PROBLEM REQUIREMENTS
Find the line in the entries below that contains "rewrite Ep, concat_app.". Repeat it exactly, and every line after it through the line that contains "(forall x, x".

+++ MATERIAL PROVIDED

(* ===== verification/TreeDestroy.v ===== *)
(** The destruction of a tree: proofs.

    When no slot names a root that has a root above it, the queue meets every node of every
    layer once. *)
From Stdlib Require Import Sorted.
From S2P Require Import Prelude StringSlice Permuter KSearch Internode LeafSplit MassKey Tree TreeShape TreeMap TreeLeaves TreeOps TreeRemove TreeInsert TreeLayer TreeGrow TreePut TreeDelete.

(** The nodes that the queue meets from a node on. *)
Inductive covers (t : tree) : Z -> list Z -> Prop :=
| covers_node n cs ls : enqueued t n = Some cs -> Forall2 (covers t) cs ls -> covers t n (n :: concat ls).

Lemma destroy_loop_ok t fuel : forall ns ls, Forall2 (covers t) ns ls -> (List.length (concat ls) <= fuel)%nat ->
  exists gs, destroy_loop fuel ns t = Some (Node <$> gs) /\ gs ≡ₚ concat ls.
Proof.
  induction fuel as [|fuel IH]; intros ns ls H Hf.
  - exists []. destruct H as [|n l ns ls [n' cs ls' _ _] _]; [done|]. cbn in Hf. lia.
  - destruct H as [|n l ns ls [n' cs ls' He Hc] H]; [by exists []|]. cbn [concat] in *. cbn in Hf.
    destruct (IH (ns ++ cs) (ls ++ ls')) as (gs & E & Ep).
    { by apply Forall2_app. } { rewrite concat_app. rewrite !length_app in *. lia. }
    exists (n' :: gs). cbn [destroy_loop]. rewrite He. cbn [mbind option_bind]. rewrite E. split; [done|].
    rewrite Ep, concat_app. solve_Permutation.
Qed.
(** The lists of several nodes whose nodes are apart. *)
Lemma covers_list {A} (t : tree) (f : A -> Z) (D : A -> Z -> Prop) (L : list A) :
  (forall x, x ∈ L -> exists l, covers t (f x) l /\ NoDup l /\ forall b, b ∈ l <-> D x b) ->
  (forall i j x y b, L !! i = Some x -> L !! j = Some y -> i <> j -> D x b -> ~ D y b) ->
  exists ls, Forall2 (covers t) (f <$> L) ls /\ NoDup (concat ls) /\ forall b, b ∈ concat ls <-> exists x, x ∈ L /\ D x b.
Proof.
  induction L as [|x L IH]; intros HL HD.
  - exists []. split_and!; [constructor|constructor|]. intros b. split; [by intros ?%elem_of_nil|]. by intros (y & ?%elem_of_nil & _).
  - destruct (HL x ltac:(left)) as (l & Hl & Hnd & Hb). destruct IH as (ls & Hls & Hnds & Hbs).
    { intros y Hy. apply HL. by right. } { intros i j y z b Hi Hj Hij. apply (HD (S i) (S j)); [done..|lia]. }
    exists (l :: ls). split_and!; [by constructor| |].
    + cbn. apply list.NoDup_app. split_and!; [done| |done]. intros b Hbl%Hb Hbs'%Hbs. destruct Hbs' as (y & Hy & HDy).
      apply list_elem_of_lookup in Hy as [j Hj]. by apply (HD 0%nat (S j) x y b).
    + intros b. cbn. rewrite elem_of_app, Hb, Hbs. setoid_rewrite elem_of_cons. split; [intros [?|(y & ? & ?)]; eauto|intros (y & [->|?] & ?); eauto].
Qed.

++++++

RESULT
    rewrite Ep, concat_app. solve_Permutation.
Qed.
(** The lists of several nodes whose nodes are apart. *)
Lemma covers_list {A} (t : tree) (f : A -> Z) (D : A -> Z -> Prop) (L : list A) :
  (forall x, x ∈ L -> exists l, covers t (f x) l /\ NoDup l /\ forall b, b ∈ l <-> D x b) ->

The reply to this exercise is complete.